Zhong Xi Yi Jie He Xue Bao 2011 Jun;9(6):638-42.PMID:21669168DOI:10.3736/jcim20110610.

Objective: To investigate the effects of taraxerol and Taraxerol acetate on cell cycle and apoptosis of human gastric epithelial cell line AGS cells. Methods: The inhibitory effects of taraxerol and Taraxerol acetate at different concentrations on AGS cell growth were measured by 3-(4, 5-dimethylthiazol-2-yl)-2, 5-diphenyltetrazolium bromide (MTT) method and the concentrations of taraxerol and Taraxerol acetate to be used in following experiments were decided. Then, cell cycle analysis was performed by FACScan flow cytometry after culture with taraxerol or Taraxerol acetate. Annexin V-fluorescein isothiocyanate/propidium iodide staining was used to measure cell apoptosis. Results: Taraxerol significantly inhibited AGS cell proliferation in a dose- and time-dependent manner. Taraxerol arrested the AGS cells at G(2)/M stage. 110 μmol/L taraxerol elevated the population of AGS cells arrested in G(2)/M phase compared with solvent (P<0.05). Taraxerol also promoted early cell apoptosis in AGS cells. 110 μmol/L taraxerol increased the early cell apoptosis rate from 4.45% to 10.29%, which was 1.31 times higher than that of the untreated cells. However, Taraxerol acetate had a lower inhibitory effect than taraxerol, and it showed a tendency of G(2)/M arrest and apoptosis promotion but with no statistical significance (P>0.05). Conclusion: Taraxerol has inhibitory effects on AGS cell growth through inducing G(2)/M arrest and promotion of cell apoptosis. Taraxerol acetate has less effect on cell cycle arrest and apoptosis of AGS cells than taraxerol.

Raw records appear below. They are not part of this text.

(* ===== verification/Boot.v ===== *)
(** * core/kmain.c: the boot

    [kmain] runs the initialisers of all components in order: on the memory and
    the free list ([pmm_init]), the table of open files, the process table, the
    disk controller, the file system and the first process.  Its state is that
    of the kernel and the controller's.  The page allocator is the one of
    mm/memblock.c.  [kmain_booted] composes the parts: what [kmain] leaves is a
    machine with the invariant from which [KernelProps] starts.  The writes to
    control registers ([w_csr_euen], [dmw_init], [tlb_init], [vm_init],
    [intr_on], and [trap_init] but for [timer_init]) change nothing the model
    represents. *)

From S2P Require Import Prelude Mem CString KList PageAlloc Vm Malloc MList AddrSpace Ext2 Ahci Uart Fs Proc Exec Syscall Kernel SchedSpec Sched KernelProps.

Section boot.
Context {D : Type} `{Hba D} `{Machine}.
Abbreviation BM := (M (kstate Z * D)).

Definition on_kernel {B} : M (kstate Z) B → BM B := zoom fst (λ s t, (s, t.2)).
(** The driver works on the kernel's memory and the controller. *)
Definition on_disk {B} : M (mem * D) B → BM B :=
  zoom (λ t, ((pages (fs t.1)).1, t.2))
    (λ r t, (with_heap (r.1, (pages (fs t.1)).2, kheap t.1) t.1, r.2)).

(** [ext2_init_disk], and what [disk_init] found: the result code is ignored. *)
Definition ext2_init_disk : M (kstate Z) unit :=
  r ← lift (ext2_init sector 0);
  match r with
  | (_, Some e2fs) => modify (with_mount e2fs)
  | (_, None) => mret tt
  end.

(** [kernel_end] is the linker's symbol, [ahci_buf] the driver's buffer, [buf] the one on the
    stack of [disk_init], [argv] and [envp] the arrays of [user_init]; [fuel] bounds the wait
    for the controller. *)
Definition kmain (kernel_end ahci_buf buf : Z) (fuel : nat) (argv envp : Z) : BM unit :=
  on_kernel timer_init;;
  on_kernel (on_vm (pmm_init kernel_end));;
  on_kernel (on_fs fs_init);;
  on_kernel proc_init;;
  on_disk (disk_init ahci_buf fuel buf);;
  on_kernel ext2_init_disk;;
  on_kernel (user_init argv envp).

(** [scheduler], entered at the end of [kmain]. *)
Definition entered_scheduler (s : kstate Z) : machine (A:=Z) :=
  {| ker := s; at_place := Scheduler 0 false; slot := 0 |}.

Lemma on_kernel_inv {B} (c : M (kstate Z) B) t b t' : on_kernel c t = Ok (b, t') →
  c t.1 = Ok (b, t'.1).
Proof.
  unfold on_kernel, zoom. destruct (c t.1) as [[x s]|]; [|done]. by intros [= <- <-].
Qed.

Lemma on_disk_view {B} (c : M (mem * D) B) t b t' : on_disk c t = Ok (b, t') → view t'.1 = view t.1.
Proof. unfold on_disk, zoom. destruct (c _) as [[x [m d]]|]; [|done]. by intros [= <- <-]. Qed.

(** A kernel that booted keeps every invariant of the process table: the state in which [kmain]
    enters the scheduler, from the zeroed statics, is [booted]. *)
Lemma kmain_booted kernel_end ahci_buf buf fuel argv envp s d u s' d' : last_pid s = 0 →
  kmain kernel_end ahci_buf buf fuel argv envp (s, d) = Ok (u, (s', d')) →
  booted 2 (entered_scheduler s').
Proof.
  intros H0' E. unfold kmain in E.
  minv E. apply on_kernel_inv in E0. injection E0 as <- E0.
  minv E. apply on_kernel_inv in E1. minv E. apply on_kernel_inv in E2. minv E. apply on_kernel_inv in E3.
  minv E. apply on_disk_view in E4. minv E. apply on_kernel_inv in E5. apply on_kernel_inv in E.
  simpl in E.
  assert (last_pid s2.1 = 0) as Hl.
  { pose proof (keeps_on_heap (A:=Z) _ _ _ _ E1) as K1. pose proof (keeps_on_fs (A:=Z) _ _ _ _ E2) as K2.
    assert (last_pid s0.1 = 0) as <- by (rewrite <- E0; done).
    apply (f_equal next_pid) in K1, K2. simpl in K1, K2. congruence. }
  destruct a2. apply (proc_init_sane _ _ _ Hl) in E3.
  assert (view s5.1 = view s4.1) as Hv5.
  { unfold ext2_init_disk in E5. minv E5. unfold lift in E6. destruct (ext2_init sector 0) as [[r o]|]; [|done].
    injection E6 as <- <-. destruct o; by injection E5 as _ <-. }
  rewrite <- E4, <- Hv5 in E3. unfold booted. simpl. eapply (user_init_sane 1); [done|lia|done].
Qed.
End boot.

Taraxerol Induces Cell Apoptosis through A Mitochondria-Mediated Pathway in HeLa Cells

Cell J 2017 Oct;19(3):512-519.PMID:28836414DOI:10.22074/cellj.2017.4543.

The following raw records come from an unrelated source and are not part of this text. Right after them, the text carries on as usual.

(** The lower-cased texts a pattern without repetition can read, when
    it is built from literal characters. *)
Fixpoint words (r : re) : option (list str) :=
  match r with
  | OneOf (CLit c) => Some [[lower_char c]]
  | Opt (CLit c) => Some [[lower_char c]; []]
  | Cat a b =>
      match words a, words b with
      | Some la, Some lb => Some (flat_map (fun x => map (fun y => x ++ y) lb) la)
      | _, _ => None
      end
  | Alt a b =>
      match words a, words b with
      | Some la, Some lb => Some (la ++ lb)
      | _, _ => None
      end
  | Group _ a => words a
  | WordB | Empty => Some [[]]
  | _ => None
  end.

(** The lower-cased texts group [n] of a pattern can hold. *)
Fixpoint group_words (n : nat) (r : re) : option (list str) :=
  match r with
  | Group k a => if Nat.eqb k n then words a else group_words n a
  | Cat a b | Alt a b =>
      match group_words n a, group_words n b with
      | Some la, Some lb => Some (la ++ lb)
      | _, _ => None
      end
  | _ => Some []
  end.

End RxSpec.

(** ** Notions used in the statements *)

Module Props.
Import PyStr.

(** Every keyword of the category counts at least one word. *)
Definition keywords_have_words (p : Analyzer.patterns) : bool :=
  forallb (fun k => Nat.ltb 0 (wordcount k)) (Analyzer.keywords p).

Objectives: Taraxerol acetate has potent anti-cancer effects via the induction of apoptosis, autophagy, cell cycle arrest, and inhibition of cell migration. However, whether taraxerol induced apoptosis and its underlying mechanisms of action is not clear. In the present study, we assess the effects of taraxerol on the mitochondrial apoptotic pathway and determine the release of cytochrome c to the cytosol and activation of caspases. Materials and methods: In this experimental study, we mainly investigated the effect of taraxerol on HeLa cells. We tested cell viability by the MTT assay and morphologic changes, analyzed apoptosis by DAPI staining and flow cytometry. We also determined reactive oxygen species (ROS) and mitochondrial membrane potential (MMP) using a Microplate Reader. In addition, the apoptotic proteins were tested by Western blot. Results: Taraxerol enhanced ROS levels and attenuated the MMP (Δψm) in HeLa cells. Taraxerol induced apoptosis mainly via the mitochondrial pathway including the release of cytochrome c to the cytosol and activation of caspases 9 and 3, and anti-poly (ADPribose) polymerase (PARP). Taraxerol could induce the down-regulation of the anti-apoptotic protein Bcl-2 and up-regulation of pro-apoptotic protein Bax. It suppressed the PI3K/ Akt signaling pathway. Conclusions: These results demonstrated that taraxerol induced cell apoptosis through a mitochondria-mediated pathway in HeLa cells. Thus, taraxerol might be a potential anticervical cancer candidate.